-- Opening Marker --

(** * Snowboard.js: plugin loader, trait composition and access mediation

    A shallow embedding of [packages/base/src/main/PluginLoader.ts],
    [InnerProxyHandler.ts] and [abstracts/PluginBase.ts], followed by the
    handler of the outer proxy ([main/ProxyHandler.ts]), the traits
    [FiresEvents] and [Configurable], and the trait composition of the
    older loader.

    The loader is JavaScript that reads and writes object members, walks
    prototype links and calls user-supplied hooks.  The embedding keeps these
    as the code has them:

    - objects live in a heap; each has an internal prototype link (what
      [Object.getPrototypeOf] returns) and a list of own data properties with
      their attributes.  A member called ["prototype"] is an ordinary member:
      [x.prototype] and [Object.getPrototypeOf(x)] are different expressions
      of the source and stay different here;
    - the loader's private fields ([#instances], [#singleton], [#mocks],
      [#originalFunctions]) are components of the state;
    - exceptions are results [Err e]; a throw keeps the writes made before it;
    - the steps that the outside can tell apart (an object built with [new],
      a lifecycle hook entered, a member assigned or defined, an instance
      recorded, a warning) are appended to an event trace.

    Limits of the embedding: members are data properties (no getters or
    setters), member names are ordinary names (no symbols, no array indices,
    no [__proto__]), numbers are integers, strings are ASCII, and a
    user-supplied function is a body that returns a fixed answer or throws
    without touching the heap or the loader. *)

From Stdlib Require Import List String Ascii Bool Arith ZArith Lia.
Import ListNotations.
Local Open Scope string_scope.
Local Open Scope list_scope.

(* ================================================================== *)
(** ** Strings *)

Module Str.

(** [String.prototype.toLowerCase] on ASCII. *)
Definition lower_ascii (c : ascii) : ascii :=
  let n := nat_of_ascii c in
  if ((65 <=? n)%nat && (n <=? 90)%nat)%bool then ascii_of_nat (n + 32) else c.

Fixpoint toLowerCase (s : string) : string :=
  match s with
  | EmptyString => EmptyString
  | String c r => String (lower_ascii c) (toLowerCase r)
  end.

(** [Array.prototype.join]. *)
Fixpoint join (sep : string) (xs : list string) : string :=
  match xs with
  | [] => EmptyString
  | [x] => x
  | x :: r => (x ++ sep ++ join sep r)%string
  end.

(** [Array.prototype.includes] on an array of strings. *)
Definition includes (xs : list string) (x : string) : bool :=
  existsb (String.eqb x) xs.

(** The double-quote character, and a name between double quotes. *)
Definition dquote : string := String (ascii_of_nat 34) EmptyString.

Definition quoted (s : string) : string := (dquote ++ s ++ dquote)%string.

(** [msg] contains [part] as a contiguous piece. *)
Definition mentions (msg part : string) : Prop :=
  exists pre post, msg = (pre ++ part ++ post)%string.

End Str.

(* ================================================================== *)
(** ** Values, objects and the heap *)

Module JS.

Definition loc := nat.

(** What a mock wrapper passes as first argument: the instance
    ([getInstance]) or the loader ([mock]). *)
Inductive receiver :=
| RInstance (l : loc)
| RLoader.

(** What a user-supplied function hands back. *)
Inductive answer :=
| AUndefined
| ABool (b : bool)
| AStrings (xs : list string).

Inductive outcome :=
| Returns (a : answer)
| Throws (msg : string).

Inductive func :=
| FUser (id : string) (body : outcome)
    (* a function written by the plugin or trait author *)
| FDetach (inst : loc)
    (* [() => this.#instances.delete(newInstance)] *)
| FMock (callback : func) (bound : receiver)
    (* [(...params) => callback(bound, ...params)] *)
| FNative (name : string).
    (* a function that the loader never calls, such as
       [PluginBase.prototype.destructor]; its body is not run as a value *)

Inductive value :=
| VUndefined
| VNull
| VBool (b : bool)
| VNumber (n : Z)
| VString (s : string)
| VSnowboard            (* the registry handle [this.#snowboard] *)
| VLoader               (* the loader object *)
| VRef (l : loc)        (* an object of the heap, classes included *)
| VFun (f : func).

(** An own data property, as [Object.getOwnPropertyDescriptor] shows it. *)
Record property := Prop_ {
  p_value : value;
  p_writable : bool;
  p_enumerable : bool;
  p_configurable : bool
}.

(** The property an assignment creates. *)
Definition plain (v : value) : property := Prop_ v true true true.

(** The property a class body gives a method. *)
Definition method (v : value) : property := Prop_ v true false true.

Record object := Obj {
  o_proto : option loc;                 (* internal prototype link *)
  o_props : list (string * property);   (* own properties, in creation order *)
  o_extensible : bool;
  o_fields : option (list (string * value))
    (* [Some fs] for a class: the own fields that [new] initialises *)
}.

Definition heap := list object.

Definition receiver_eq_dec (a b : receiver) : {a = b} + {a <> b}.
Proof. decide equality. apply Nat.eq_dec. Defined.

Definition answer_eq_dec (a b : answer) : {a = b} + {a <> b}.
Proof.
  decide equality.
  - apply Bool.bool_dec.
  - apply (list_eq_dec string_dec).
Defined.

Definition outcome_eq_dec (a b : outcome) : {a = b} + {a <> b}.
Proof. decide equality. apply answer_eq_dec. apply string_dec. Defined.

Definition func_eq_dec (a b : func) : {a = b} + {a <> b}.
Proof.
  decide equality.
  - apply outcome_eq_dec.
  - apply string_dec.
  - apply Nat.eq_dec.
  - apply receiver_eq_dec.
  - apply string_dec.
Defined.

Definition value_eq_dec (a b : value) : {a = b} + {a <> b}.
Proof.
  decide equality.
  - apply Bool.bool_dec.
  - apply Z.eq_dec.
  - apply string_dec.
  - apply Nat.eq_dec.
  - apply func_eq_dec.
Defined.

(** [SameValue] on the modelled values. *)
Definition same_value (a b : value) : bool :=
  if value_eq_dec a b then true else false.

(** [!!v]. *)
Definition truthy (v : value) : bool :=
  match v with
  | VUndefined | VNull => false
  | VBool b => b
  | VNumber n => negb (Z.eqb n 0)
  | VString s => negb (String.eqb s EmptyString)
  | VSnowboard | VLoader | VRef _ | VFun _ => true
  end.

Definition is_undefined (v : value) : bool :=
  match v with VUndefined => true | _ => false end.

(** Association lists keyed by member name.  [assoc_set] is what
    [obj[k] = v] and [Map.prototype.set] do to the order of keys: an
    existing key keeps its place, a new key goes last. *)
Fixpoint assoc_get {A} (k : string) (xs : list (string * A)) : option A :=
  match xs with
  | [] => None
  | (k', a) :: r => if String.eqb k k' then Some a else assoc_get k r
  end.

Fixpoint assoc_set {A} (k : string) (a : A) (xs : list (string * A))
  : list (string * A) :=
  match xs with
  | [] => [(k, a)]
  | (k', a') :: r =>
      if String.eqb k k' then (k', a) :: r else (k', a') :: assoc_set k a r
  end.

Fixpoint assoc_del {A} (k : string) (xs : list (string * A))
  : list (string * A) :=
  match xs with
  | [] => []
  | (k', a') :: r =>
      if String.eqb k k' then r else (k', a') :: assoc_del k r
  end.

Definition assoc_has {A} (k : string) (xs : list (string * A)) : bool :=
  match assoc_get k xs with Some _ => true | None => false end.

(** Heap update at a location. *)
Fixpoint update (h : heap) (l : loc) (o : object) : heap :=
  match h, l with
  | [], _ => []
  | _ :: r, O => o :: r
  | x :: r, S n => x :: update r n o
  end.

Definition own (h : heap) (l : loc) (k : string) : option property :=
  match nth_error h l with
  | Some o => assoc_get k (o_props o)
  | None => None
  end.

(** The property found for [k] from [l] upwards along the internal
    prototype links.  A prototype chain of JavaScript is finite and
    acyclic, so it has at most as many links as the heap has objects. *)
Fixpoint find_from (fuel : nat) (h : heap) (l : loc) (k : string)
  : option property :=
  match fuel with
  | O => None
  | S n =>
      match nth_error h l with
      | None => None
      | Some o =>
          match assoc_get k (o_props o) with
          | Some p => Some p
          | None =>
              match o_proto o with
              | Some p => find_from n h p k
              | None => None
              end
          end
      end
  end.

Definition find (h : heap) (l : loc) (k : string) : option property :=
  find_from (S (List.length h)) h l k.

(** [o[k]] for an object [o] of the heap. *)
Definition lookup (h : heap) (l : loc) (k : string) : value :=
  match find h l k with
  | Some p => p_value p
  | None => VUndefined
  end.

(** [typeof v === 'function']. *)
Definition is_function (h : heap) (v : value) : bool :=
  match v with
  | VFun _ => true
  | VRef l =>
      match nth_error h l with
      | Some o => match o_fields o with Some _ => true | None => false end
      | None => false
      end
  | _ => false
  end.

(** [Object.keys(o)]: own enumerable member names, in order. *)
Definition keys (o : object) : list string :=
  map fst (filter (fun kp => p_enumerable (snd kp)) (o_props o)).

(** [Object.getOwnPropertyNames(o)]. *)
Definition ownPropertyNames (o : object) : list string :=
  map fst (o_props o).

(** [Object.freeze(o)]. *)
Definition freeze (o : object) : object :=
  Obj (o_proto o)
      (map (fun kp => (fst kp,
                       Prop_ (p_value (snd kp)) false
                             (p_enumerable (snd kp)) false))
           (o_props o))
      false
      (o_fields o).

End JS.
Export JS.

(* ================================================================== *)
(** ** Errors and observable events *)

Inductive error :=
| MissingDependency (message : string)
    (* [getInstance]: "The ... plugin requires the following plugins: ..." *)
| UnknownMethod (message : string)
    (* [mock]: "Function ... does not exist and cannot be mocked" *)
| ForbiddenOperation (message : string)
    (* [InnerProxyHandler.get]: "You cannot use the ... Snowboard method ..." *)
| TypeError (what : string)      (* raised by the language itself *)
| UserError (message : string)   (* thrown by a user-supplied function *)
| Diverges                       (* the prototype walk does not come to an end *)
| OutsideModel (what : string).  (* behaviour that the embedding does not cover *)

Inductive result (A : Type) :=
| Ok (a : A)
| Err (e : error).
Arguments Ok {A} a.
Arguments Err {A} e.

-- Closing Marker --

In the listing, return each line containing the string "update".

(** Heap update at a location. *)
Fixpoint update (h : heap) (l : loc) (o : object) : heap :=
  | x :: r, S n => x :: update r n o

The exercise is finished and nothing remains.